侍女熬好了護心的湯藥,給樑辰天小心的服,只是大多數都流了出來,半邊枕頭上全部是湯藥,侍女一碗喂進去根本就沒有喝多少。
太醫有些着急上火,看人都快死了,可是救命的藥卻喂不進去,他讓侍女又端了一碗藥過來,他自己含了藥要給樑辰天喂。
孟綺蘭的嘴脣抽搐了一下,畫面太美真的讓人不能直視,想着剛纔還在她的身體上磨蹭舔舐的嘴脣,現在卻要和五十歲太醫的嘴巴貼在一起了。孟綺蘭閉了閉眼睛,不忍看這樣慘不忍睹的場景。
其實太醫給樑辰天喂藥,他的心裡也是在默默的流淚,想他五十幾歲的人了,還有幾年就可以告老還鄉了,竟然還這樣晚節不保,可是爲了他的九族,只能豁出去他這一張老嘴了。
好不容的把一碗藥,一點不剩的餵給樑辰天,太醫看樑辰天的臉色好了一些,這才豎起了身體,站了起來,走到孟綺蘭的面前跪下說道:“皇后,老臣這樣也是權宜之計,請皇后不要將今日給皇上喂藥的方式告訴皇上。”他能想象的出來,皇上知道後是什麼表情,會多麼的想把他的弄死呀。

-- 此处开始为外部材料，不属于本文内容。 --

(* ===== verification/CPUDataReaderSpec.v ===== *)
(** * What a reading comes to, and that one bad line spoils nothing else *)
From S2P Require Import Prelude MetricTypes CPUDataReader.
From stdpp Require Import pretty.
#[local] Open Scope Z_scope.

(** ** What each source is read for *)

Definition reading (name : string) (unit : MetricUnit.t) (v : Z) : MetricListenerEntry :=
  mkMetricListenerEntry name MetricVariability.VARIABLE unit (mkMetricData MetricDataType.LONG EmptyString v).

Definition fits (v : Z) : bool := (- 2 ^ 63 <=? v) && (v <? 2 ^ 63).

(** How the number in a column becomes the value of a metric; [None] when that
    is undefined in C. *)
Inductive scale := Plain | Kilobytes | Ticks (per_second : Z).
Definition scaled (sc : scale) (v : Z) : option Z :=
  match sc with
  | Plain => Some v
  | Kilobytes => if fits (v * 1024) then Some (v * 1024) else None
  | Ticks t => if fits (v * 1000) && negb (t =? 0) then Some (Z.quot (v * 1000) t) else None
  end.

Definition column : Type := string * MetricUnit.t * scale.

(** The columns of each kind of line of [/proc/stat]. *)
Definition stat_table (ticks : Z) : list (string * list column) :=
  let time name := (("cpu.system." ++ name)%string, MetricUnit.MILLISECONDS, Ticks ticks) in
  let events name := (("cpu.system." ++ name)%string, MetricUnit.EVENTS, Plain) in
  let number name := (("cpu.system." ++ name)%string, MetricUnit.NONE, Plain) in
  [("cpu", time <$> ["user"; "nice"; "system"; "idle"; "iowait"; "irq"; "softirq"; "steal"; "guest"; "guest_nice"]);
   ("page", events <$> ["pages.in"; "pages.out"]);
   ("swap", events <$> ["swap.in"; "swap.out"]);
   ("ctxt", [events "csw"]);
   ("procs_running", [number "procs.running"]);
   ("procs_blocked", [number "procs.blocked"])]%string.

Fixpoint columns_of (key : string) (table : list (string * list column)) : list column :=
  match table with
  | [] => []
  | (key', columns) :: table => if String.eqb key key' then columns else columns_of key table
  end.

“太醫,忠君愛國,爲了陛下做出這樣的……犧……牲。”孟綺蘭糾結的咳嗽了兩下,她雖然想閉着眼睛不看,不過剛纔還是站在牀邊看的清清楚楚,太醫爲了能撬開樑辰天的嘴巴,把舌頭都伸進去了,真夠慘烈的,她接着說道:“本宮心裡十分感激太醫大無畏的精神,就依太醫的,本宮會幫太醫保密的。”
太醫忙磕了幾個頭給孟綺蘭謝恩,孟綺蘭一臉感恩的表情,扶起了太醫:“您真是費心費力了,雖然這個事情不會告訴皇上,不過本宮還是要好好的賞賜太醫。”

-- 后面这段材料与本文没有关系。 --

(** As long as the count is not the largest [int], a trace recorded after the first scrape adds one to the count at its own
    path, for its own kind of sample, and to no other count; the next reply has a
    line with that count and the functions along the path, unless nothing at all
    is known of its innermost function. *)
Theorem recorded_trace_is_printed segment str ts t sg st tsc x :
  seenInPhase (root x) = true -> NUMBER_OF_SIGNAL_HANDLER_FRAMES < num_frames t <= Z.of_nat (length (frames t)) ->
  Forall (fun f => quiet (frame f)) (frames t) -> CString.find str "GET /metrics HTTP/1.1" 0 <> None ->
  let cpu := sg =? SIGPROF in
  count_at (place t) cpu (root x) <> INT_MAX ->
  let prefix := if cpu then rootCpuPrefix segment else rootWallclockPrefix segment in
  exists x' path node,
    path = rev (drop 3 (take (Z.to_nat (num_frames t)) (frames t))) /\
    recordStackTrace ts t sg st tsc x = Ok x' /\
    (forall q c, count_at q c (root x') = count_at q c (root x) + (if exact_match cpu path q c then 1 else 0)) /\
    node_at (frame <$> path) (root x') = Some node /\
    (locations node <> [] ->
     line_of (signature true prefix (frame <$> path) (root x')) (count_at (frame <$> path) cpu (root x) + 1)
       ∈ (handle_request segment str x').1).
Proof.
  intros Hroot Hn Hq Hstr. cbn zeta. intros Hmax. unfold recordStackTrace, NUMBER_OF_SIGNAL_HANDLER_FRAMES in *.
  rewrite (proj2 (Z.ltb_ge _ _)) by lia. unfold trace_path.
  rewrite (proj2 (Z.leb_le (num_frames t) (Z.of_nat (length (frames t))))) by lia. cbn [orb mbind outcome_bind].
  change (Z.to_nat NUMBER_OF_SIGNAL_HANDLER_FRAMES) with 3%nat.
  set (path := rev (drop 3 (take (Z.to_nat (num_frames t)) (frames t)))).
  assert (Forall (fun f => quiet (frame f)) path) as Hpq.
  { apply Forall_rev. by apply Forall_drop, Forall_take. }
  destruct (record_path_spec (sg =? SIGPROF) path (root x) (e_symbols x) Hpq Hmax) as (n' & s' & -> & Hrec).
  cbn [mbind outcome_bind]. set (x' := mkExporter n' s' (e_queue x)).
  assert (path <> []) as Hne.
  { intros E. apply (f_equal length) in E. subst path. rewrite length_rev, length_drop, length_take in E. simpl in E. lia. }
  destruct (recorded_is_printed segment str (sg =? SIGPROF) path x x' Hroot Hrec Hne Hstr) as (node & Hnode & Hline).
  exists x', path, node. split; [done|]. split; [done|]. split; [apply Hrec|]. by split.
Qed.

這一次暈過去的樑辰天沒有及時的醒過來,不過孟綺蘭的心情淡然了很多,沒有上一次看見他中箭時的失魂落魄,她躺在軟榻上靜靜的看着樑辰天,對着他說道:“這次無論陛下是死是活,臣妾都將再不束縛在這皇宮之中。”
皇上一日沒有醒過來,可以很容易的敷衍過去,只是第二日、第三日還是沒有醒過來,就容易弄的人心惶惶了,特別還是在燕國的皇宮,人心都還沒有穩定,官員剛做了調整,管理不好很容易發生暴動。
孟綺蘭安排王德宏,把皇上住的大殿,給嚴密的守衛了起來,人只能進殿不能出殿,確保一絲皇帝病危的消息都傳不出去。
“皇后……?”王德宏是樑辰天的心腹,上次跟着孟綺蘭在香蓮鎮救出樑辰天的時候,他就知道這位皇后不是一般的簡單,而且私下皇上賜給她很大的權利,只是她不但權利大,她膽子也不是一般的大,王德宏看見這一幕,他的冷汗都冒了出來。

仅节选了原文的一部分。